Provided records =
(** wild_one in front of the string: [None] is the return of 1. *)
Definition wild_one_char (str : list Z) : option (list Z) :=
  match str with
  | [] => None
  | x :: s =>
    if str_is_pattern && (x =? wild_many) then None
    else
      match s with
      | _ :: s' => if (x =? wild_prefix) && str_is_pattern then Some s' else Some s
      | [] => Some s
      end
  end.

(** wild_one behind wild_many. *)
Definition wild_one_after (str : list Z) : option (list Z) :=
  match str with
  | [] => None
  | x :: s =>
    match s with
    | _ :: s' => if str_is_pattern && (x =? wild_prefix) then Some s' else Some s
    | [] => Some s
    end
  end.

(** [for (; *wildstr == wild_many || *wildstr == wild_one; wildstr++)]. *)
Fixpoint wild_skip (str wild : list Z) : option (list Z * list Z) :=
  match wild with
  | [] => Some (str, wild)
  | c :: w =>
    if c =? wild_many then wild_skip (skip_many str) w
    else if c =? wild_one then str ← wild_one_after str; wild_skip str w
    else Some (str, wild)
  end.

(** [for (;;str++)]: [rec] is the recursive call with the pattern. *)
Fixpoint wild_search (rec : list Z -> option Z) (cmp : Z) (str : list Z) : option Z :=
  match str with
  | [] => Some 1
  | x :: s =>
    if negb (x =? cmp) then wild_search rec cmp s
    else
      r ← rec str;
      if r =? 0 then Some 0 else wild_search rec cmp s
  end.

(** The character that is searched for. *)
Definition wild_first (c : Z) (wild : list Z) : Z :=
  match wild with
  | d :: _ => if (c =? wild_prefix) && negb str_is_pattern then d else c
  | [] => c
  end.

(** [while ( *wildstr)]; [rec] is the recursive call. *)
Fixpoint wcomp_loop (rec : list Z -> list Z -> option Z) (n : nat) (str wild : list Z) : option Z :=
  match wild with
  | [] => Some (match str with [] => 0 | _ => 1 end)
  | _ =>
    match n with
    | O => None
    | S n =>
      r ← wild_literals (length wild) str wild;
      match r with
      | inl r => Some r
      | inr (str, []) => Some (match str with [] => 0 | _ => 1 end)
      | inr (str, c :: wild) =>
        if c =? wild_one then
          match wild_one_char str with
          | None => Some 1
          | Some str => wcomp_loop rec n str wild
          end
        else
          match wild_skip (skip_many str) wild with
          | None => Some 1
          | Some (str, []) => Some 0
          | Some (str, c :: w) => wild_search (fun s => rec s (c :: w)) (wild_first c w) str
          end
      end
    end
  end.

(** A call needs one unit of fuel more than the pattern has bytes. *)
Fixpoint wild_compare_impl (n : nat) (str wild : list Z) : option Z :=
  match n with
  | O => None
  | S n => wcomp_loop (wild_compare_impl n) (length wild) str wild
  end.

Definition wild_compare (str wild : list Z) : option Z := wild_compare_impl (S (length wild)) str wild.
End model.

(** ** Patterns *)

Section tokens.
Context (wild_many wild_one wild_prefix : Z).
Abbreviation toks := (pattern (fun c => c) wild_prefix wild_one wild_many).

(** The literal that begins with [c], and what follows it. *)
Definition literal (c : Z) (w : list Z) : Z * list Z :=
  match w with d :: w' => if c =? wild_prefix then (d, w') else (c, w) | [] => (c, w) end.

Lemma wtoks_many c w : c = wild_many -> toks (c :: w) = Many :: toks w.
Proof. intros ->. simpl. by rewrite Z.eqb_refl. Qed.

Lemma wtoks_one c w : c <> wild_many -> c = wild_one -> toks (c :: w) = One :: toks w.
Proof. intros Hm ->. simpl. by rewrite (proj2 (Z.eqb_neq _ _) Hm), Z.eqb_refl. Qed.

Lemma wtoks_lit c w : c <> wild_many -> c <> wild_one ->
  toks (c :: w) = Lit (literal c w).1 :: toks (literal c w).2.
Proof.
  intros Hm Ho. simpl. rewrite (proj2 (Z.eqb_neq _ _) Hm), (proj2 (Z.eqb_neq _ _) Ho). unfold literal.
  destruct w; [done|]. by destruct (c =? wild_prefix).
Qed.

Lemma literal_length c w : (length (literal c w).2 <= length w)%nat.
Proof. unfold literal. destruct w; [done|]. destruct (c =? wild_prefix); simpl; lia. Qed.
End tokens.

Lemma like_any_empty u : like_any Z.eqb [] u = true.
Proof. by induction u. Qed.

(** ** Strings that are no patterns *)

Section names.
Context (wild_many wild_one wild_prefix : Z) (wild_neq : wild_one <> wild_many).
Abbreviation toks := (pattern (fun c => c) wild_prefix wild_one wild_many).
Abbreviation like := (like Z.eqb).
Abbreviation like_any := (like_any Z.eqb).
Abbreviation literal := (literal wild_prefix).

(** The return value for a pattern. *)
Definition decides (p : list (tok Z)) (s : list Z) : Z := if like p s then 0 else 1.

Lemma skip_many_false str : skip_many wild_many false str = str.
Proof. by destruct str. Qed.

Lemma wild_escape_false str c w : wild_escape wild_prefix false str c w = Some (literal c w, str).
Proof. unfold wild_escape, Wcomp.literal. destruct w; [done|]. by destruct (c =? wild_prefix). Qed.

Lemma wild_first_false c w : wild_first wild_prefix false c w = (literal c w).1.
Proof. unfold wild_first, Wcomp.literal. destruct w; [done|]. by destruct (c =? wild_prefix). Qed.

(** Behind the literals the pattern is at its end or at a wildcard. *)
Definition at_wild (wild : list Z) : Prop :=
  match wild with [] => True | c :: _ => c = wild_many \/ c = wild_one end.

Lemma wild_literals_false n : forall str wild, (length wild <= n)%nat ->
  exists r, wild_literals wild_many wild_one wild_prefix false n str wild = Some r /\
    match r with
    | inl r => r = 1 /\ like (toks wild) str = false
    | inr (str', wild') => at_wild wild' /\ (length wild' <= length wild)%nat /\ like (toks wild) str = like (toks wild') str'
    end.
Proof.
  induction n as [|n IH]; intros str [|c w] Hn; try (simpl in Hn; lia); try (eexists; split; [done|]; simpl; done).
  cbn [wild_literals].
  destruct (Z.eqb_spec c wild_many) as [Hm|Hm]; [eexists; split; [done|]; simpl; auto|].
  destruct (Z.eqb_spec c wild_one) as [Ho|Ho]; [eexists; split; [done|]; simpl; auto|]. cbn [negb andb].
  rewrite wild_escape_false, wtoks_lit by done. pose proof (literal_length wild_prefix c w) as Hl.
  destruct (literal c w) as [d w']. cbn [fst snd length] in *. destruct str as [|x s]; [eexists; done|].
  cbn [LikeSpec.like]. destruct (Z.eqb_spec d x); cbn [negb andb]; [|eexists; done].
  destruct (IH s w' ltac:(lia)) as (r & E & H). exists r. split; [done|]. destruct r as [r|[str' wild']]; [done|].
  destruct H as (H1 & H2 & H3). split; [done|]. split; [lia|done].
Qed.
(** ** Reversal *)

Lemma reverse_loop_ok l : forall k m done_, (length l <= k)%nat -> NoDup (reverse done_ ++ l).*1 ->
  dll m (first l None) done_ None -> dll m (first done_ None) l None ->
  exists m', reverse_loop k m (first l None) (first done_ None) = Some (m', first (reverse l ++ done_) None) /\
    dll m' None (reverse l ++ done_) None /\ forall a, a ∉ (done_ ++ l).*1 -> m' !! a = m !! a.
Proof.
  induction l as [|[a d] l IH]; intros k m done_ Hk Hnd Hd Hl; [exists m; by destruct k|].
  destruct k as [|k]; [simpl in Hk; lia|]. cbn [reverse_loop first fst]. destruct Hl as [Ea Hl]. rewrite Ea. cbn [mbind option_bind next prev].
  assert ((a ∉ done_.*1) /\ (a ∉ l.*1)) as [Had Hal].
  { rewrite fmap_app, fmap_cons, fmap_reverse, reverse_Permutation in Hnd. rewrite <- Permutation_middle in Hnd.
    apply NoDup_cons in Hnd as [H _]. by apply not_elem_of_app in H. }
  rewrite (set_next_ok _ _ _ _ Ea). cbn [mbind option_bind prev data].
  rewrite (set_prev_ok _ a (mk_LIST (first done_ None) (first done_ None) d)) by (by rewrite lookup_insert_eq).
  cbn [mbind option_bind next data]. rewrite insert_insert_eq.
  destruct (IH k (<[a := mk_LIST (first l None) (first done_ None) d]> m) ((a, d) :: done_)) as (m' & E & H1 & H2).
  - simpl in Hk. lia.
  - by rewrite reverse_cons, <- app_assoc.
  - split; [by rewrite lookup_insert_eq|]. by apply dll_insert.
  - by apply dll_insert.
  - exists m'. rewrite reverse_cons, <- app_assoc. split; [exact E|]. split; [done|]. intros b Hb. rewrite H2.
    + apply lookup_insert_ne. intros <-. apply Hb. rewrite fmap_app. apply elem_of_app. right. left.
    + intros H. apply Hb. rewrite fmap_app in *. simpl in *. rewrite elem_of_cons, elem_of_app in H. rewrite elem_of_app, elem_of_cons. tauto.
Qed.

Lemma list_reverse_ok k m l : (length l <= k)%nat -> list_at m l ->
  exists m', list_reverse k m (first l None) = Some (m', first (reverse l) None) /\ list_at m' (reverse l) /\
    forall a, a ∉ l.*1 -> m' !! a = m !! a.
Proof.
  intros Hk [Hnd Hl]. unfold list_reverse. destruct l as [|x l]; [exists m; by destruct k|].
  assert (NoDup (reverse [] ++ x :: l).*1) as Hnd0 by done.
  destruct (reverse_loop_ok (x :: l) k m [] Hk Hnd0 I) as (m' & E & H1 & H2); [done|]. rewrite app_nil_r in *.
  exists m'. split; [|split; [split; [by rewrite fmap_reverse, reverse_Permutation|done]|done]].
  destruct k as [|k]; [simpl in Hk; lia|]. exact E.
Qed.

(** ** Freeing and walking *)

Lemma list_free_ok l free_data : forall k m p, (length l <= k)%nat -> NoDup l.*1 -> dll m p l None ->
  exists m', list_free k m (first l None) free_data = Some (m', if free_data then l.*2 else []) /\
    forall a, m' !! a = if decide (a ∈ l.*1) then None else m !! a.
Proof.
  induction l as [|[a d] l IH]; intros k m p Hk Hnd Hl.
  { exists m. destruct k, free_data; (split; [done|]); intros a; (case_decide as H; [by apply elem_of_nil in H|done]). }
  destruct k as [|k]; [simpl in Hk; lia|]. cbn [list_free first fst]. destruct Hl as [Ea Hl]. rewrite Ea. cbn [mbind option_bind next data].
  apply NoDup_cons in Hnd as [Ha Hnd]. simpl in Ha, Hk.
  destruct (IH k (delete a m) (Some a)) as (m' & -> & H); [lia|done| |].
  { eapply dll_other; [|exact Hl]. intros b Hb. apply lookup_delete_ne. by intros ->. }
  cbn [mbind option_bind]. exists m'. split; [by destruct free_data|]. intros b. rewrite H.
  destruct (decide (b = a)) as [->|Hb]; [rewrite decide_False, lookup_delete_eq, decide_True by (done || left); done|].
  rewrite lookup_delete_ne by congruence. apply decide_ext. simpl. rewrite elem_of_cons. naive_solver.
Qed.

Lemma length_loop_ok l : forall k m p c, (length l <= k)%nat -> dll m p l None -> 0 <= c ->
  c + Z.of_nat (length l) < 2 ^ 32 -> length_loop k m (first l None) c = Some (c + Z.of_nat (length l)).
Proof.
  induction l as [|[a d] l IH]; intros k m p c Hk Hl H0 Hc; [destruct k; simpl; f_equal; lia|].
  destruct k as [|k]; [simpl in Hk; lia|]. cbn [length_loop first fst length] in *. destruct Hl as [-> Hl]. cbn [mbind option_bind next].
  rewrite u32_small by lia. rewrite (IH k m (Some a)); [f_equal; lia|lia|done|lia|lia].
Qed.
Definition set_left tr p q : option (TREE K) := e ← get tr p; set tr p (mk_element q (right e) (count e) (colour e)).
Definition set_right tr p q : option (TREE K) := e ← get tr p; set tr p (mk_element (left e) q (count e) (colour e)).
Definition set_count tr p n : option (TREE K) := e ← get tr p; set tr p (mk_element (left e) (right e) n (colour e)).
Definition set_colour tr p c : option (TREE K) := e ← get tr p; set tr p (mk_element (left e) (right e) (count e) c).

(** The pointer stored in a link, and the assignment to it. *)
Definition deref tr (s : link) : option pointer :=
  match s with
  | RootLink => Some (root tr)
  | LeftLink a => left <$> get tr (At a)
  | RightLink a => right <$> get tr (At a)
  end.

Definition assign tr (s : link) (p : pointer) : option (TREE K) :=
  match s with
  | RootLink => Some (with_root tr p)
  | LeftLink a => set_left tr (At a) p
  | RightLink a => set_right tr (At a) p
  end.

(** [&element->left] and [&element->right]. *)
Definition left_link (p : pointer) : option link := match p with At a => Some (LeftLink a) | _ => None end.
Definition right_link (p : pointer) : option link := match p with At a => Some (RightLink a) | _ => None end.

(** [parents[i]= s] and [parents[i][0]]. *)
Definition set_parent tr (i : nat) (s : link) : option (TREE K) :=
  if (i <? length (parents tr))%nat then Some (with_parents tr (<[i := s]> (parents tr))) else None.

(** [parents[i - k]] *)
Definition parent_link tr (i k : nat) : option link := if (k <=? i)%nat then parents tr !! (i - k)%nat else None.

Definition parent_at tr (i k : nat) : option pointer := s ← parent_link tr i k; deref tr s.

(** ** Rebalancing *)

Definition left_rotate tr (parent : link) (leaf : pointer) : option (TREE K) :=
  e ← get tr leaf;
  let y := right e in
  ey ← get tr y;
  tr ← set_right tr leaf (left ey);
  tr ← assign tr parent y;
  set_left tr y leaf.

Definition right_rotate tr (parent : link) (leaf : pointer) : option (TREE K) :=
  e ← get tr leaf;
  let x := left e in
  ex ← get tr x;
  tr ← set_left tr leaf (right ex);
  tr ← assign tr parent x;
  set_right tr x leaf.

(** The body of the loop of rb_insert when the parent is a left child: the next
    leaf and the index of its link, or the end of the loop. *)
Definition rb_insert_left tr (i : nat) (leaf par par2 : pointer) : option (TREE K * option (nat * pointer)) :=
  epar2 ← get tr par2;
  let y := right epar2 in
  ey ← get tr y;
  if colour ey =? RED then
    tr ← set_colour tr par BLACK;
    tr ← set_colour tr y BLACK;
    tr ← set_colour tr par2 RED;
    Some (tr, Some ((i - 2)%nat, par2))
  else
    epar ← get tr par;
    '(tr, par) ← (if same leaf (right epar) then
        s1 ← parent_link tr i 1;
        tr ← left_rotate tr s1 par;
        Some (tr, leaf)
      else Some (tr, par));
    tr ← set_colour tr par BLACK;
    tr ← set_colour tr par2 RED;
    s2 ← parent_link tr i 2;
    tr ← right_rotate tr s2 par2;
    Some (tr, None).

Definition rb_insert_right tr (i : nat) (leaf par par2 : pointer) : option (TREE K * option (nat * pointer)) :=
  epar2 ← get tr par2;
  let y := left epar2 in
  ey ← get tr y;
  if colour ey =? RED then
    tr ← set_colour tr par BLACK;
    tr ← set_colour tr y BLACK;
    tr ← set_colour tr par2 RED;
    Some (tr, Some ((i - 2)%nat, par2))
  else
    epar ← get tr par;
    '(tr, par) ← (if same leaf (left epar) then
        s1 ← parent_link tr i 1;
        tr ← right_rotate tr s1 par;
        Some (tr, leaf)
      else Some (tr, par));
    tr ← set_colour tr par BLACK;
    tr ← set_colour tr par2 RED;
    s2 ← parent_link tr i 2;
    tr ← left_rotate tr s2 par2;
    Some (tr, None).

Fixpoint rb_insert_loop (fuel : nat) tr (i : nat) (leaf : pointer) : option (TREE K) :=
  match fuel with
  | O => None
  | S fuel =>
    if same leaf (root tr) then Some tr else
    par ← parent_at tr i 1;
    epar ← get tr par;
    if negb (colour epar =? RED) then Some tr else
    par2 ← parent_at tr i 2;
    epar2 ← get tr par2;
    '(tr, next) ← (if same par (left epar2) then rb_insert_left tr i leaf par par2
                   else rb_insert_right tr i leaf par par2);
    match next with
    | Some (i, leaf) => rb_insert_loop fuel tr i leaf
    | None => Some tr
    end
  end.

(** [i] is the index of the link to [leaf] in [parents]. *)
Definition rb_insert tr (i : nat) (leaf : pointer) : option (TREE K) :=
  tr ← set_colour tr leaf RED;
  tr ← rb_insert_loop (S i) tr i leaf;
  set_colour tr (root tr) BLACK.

What to work on = Where does the word "parents" appear in the listing above? Copy every line that holds it.

Result =
(** [parents[i]= s] and [parents[i][0]]. *)
  if (i <? length (parents tr))%nat then Some (with_parents tr (<[i := s]> (parents tr))) else None.
(** [parents[i - k]] *)
Definition parent_link tr (i k : nat) : option link := if (k <=? i)%nat then parents tr !! (i - k)%nat else None.
(** [i] is the index of the link to [leaf] in [parents]. *)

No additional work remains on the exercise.